La clave del texto no es la historia de la adopción, como tal vez cabría esperar, sino cuando la pareja explica qué es, para ellos, como homosexuales con un hijo adoptado, la paternidad: básicamente lo mismo que para un heterosexual con un hijo biológico.
Que esa descripción sea tan universal explica parte del éxito del texto, el cual la pareja no se veía venir. “La intención era celebrar la llegada de William y avisar a nuestros amigos, pero acabó tomando dimensiones inimaginables hasta el punto que nos planteamos si deberíamos exponer tanto a nuestro hijo. Son tiempos muy intolerantes y no queríamos exponerlo a opiniones llenas de odio injustificable”, explica Deberth.“Pero no podemos ignorar el hecho de que nuestra historia ha hecho que muchas personas reflexionen sobre el tema. Miles de parejas, hetero y homoafectivos, vinieron a pedirnos consejos sobre adopción y no podíamos ignorarlos”.
La parte más llamativa del texto es, precisamente, que no es una llamada a las armas contra los intolerantes, sino que lo es al entendimiento. “Es parte de nuestra filosofía. Creemos que la vida nos devuelve lo que repartimos. Nuestros errores causan dolor y el dolor nos enseña. Es lo que mueve la evolución humana. No sirve de nada señalar el error de los demás y no aprender de él”, alerta Deberth.
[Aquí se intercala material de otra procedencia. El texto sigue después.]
(** The area of the object is found and can be pinned; wherever and whenever the
    pages are mapped, the mapping shows the two sections, and the process sees the
    same header. *)
Record object_ok (o : elf_object) : Prop := {
  ok_vma : find_vma (eh_frame_hdr_ubuf (o_linfo o)) = Some (o_vma o);
  ok_pinned : forall t, 0 <= fst (gup_at t (vm_start (o_vma o)) (vma_pages (o_vma o)));
  ok_mapped : forall t t' n ps, gup_at t (vm_start (o_vma o)) (vma_pages (o_vma o)) = (n, ps) ->
    let base := vmap_at t' ps in
    object_mapped (o_linfo o) (o_vma o) base (o_rel o) (o_entries o) (o_bodies o) walk_fuel /\
    same_word (eh_frame_hdr_ubuf (o_linfo o)) (base + (eh_frame_hdr_ubuf (o_linfo o) - vm_start (o_vma o))) = Ok (Some true) /\
    (forall e, e ∈ o_entries o -> start_of (module_at o 0 n base ps 0) e <> 0) /\
    (forall i j ei ej, o_entries o !! i = Some ei -> o_entries o !! j = Some ej -> (i <= j)%nat ->
       start_of (module_at o 0 n base ps 0) ei <= start_of (module_at o 0 n base ps 0) ej);
  ok_entries : Forall entry_ok (o_entries o)
}.

(** There is always memory. *)
Definition roomy : Prop := forall s size, kmalloc_at s size <> None.

Lemma roomy_at s size : roomy -> exists a, kmalloc_at s size = Some a.
Proof. intros M. destruct (kmalloc_at s size) as [a|] eqn:E; [eauto|destruct (M s size E)]. Qed.

Lemma init_object o s (m : kunwind_module) :
  object_ok o -> roomy ->
  exists m' s' h, init_kunwind_stp_module walk_fuel (o_linfo o) m false s = Done (0, m') s' /\
    held s' = h ++ held s /\ module_of o m'.
Proof.
  intros [Ev Hn Hm He] M. destruct (roomy_at s (u64 (8 * vma_pages (o_vma o))) M) as [pa Ek].
  specialize (Hn (S (clock s))). destruct (gup_at (S (clock s)) (vm_start (o_vma o)) (vma_pages (o_vma o))) as [n ps] eqn:Eg.
  destruct (Hm _ (S (S (clock s))) n ps Eg) as (O & Es & Hs & Ho).
  destruct (init_module_at (o_linfo o) (o_vma o) pa n _ (o_rel o) ps (o_entries o) (o_bodies o) walk_fuel O s m
    Ev Ek Eg Hn eq_refl Es He Hs Ho) as [E L].
  eexists _, _, (Mapping _ :: map Page ps ++ [Block pa]). split; [exact E|]. split.
  - cbn [held]. rewrite <- app_comm_cons, <- app_assoc. reflexivity.
  - eexists _, _, _, _, _. split; [reflexivity|]. split; [exact O|exact L].
Qed.

Lemma init_objects objs : forall (mods : modules) s,
  Forall object_ok objs -> roomy -> mods_compat mods = 0 ->
  exists l s' h, init_segments walk_fuel (length objs) (map o_linfo objs) mods s =
      Done (0, mk_mods (stp_modules mods ++ l) (mods_cache mods) (mods_compat mods)) s' /\
    held s' = h ++ held s /\ Forall2 module_of objs l.
Proof.
  induction objs as [|o objs IH]; intros mods s F M Hc.
  { exists [], s, []. cbn [length map init_segments]. rewrite app_nil_r. destruct mods. auto. }
  inversion F as [|? ? Ho F']. subst. cbn [length map init_segments].
  destruct (roomy_at s KUNWIND_MODULE_SIZE M) as [a Ea].
  unfold mbind at 1, L_bind at 1, kmalloc. rewrite Ea. rewrite Hc. change (negb (0 =? 0)) with false.
  destruct (init_object o (mk_ld (Block a :: held s) (S (clock s))) (fresh_module a) Ho M) as (m & s1 & h1 & E1 & H1 & Hm).
  unfold mbind at 1, L_bind at 1. rewrite E1. cbn [Z.eqb negb].
  destruct (IH (add_tail mods m) s1 F' M Hc) as (l & s2 & h2 & E2 & H2 & Hl).
  exists (m :: l), s2, (h2 ++ h1 ++ [Block a]). split; [|split].
  - rewrite E2. cbn [add_tail stp_modules mods_cache mods_compat]. rewrite <- app_assoc, Hc. reflexivity.
  - rewrite H2, H1. cbn [held]. rewrite <- !app_assoc. reflexivity.
  - constructor; assumption.
Qed.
En estos días de abierta confrontación ideológica y en un mundo donde los derechos ganados ayer por las minorías están en duda hoy y las agresiones homófobas vuelven a las calles, este punto de vista puede sonar rompedor. Pero obedece a una lógica premeditada. “Cuando te vuelves padre, el miedo se hace constante. Si pudiésemos, evitaríamos que a nuestro hijo le alcanzase cualquier mal. Pero, aun viendo los retrocesos [de la sociedad por todo el mundo], creemos que la humanidad está en un proceso general de evolución. Tenemos la esperanza de que vamos hacia un mundo más humano. No sabemos qué sociedad vamos a dejarle a nuestro hijo, pero haremos lo posible para ser, a su lado, partes activas de ese proceso de evolución”, explica Guilherme. “Si hacemos nuestra parte, individualmente, estaremos contribuyendo a un mundo mejor para toda nuestra sociedad”.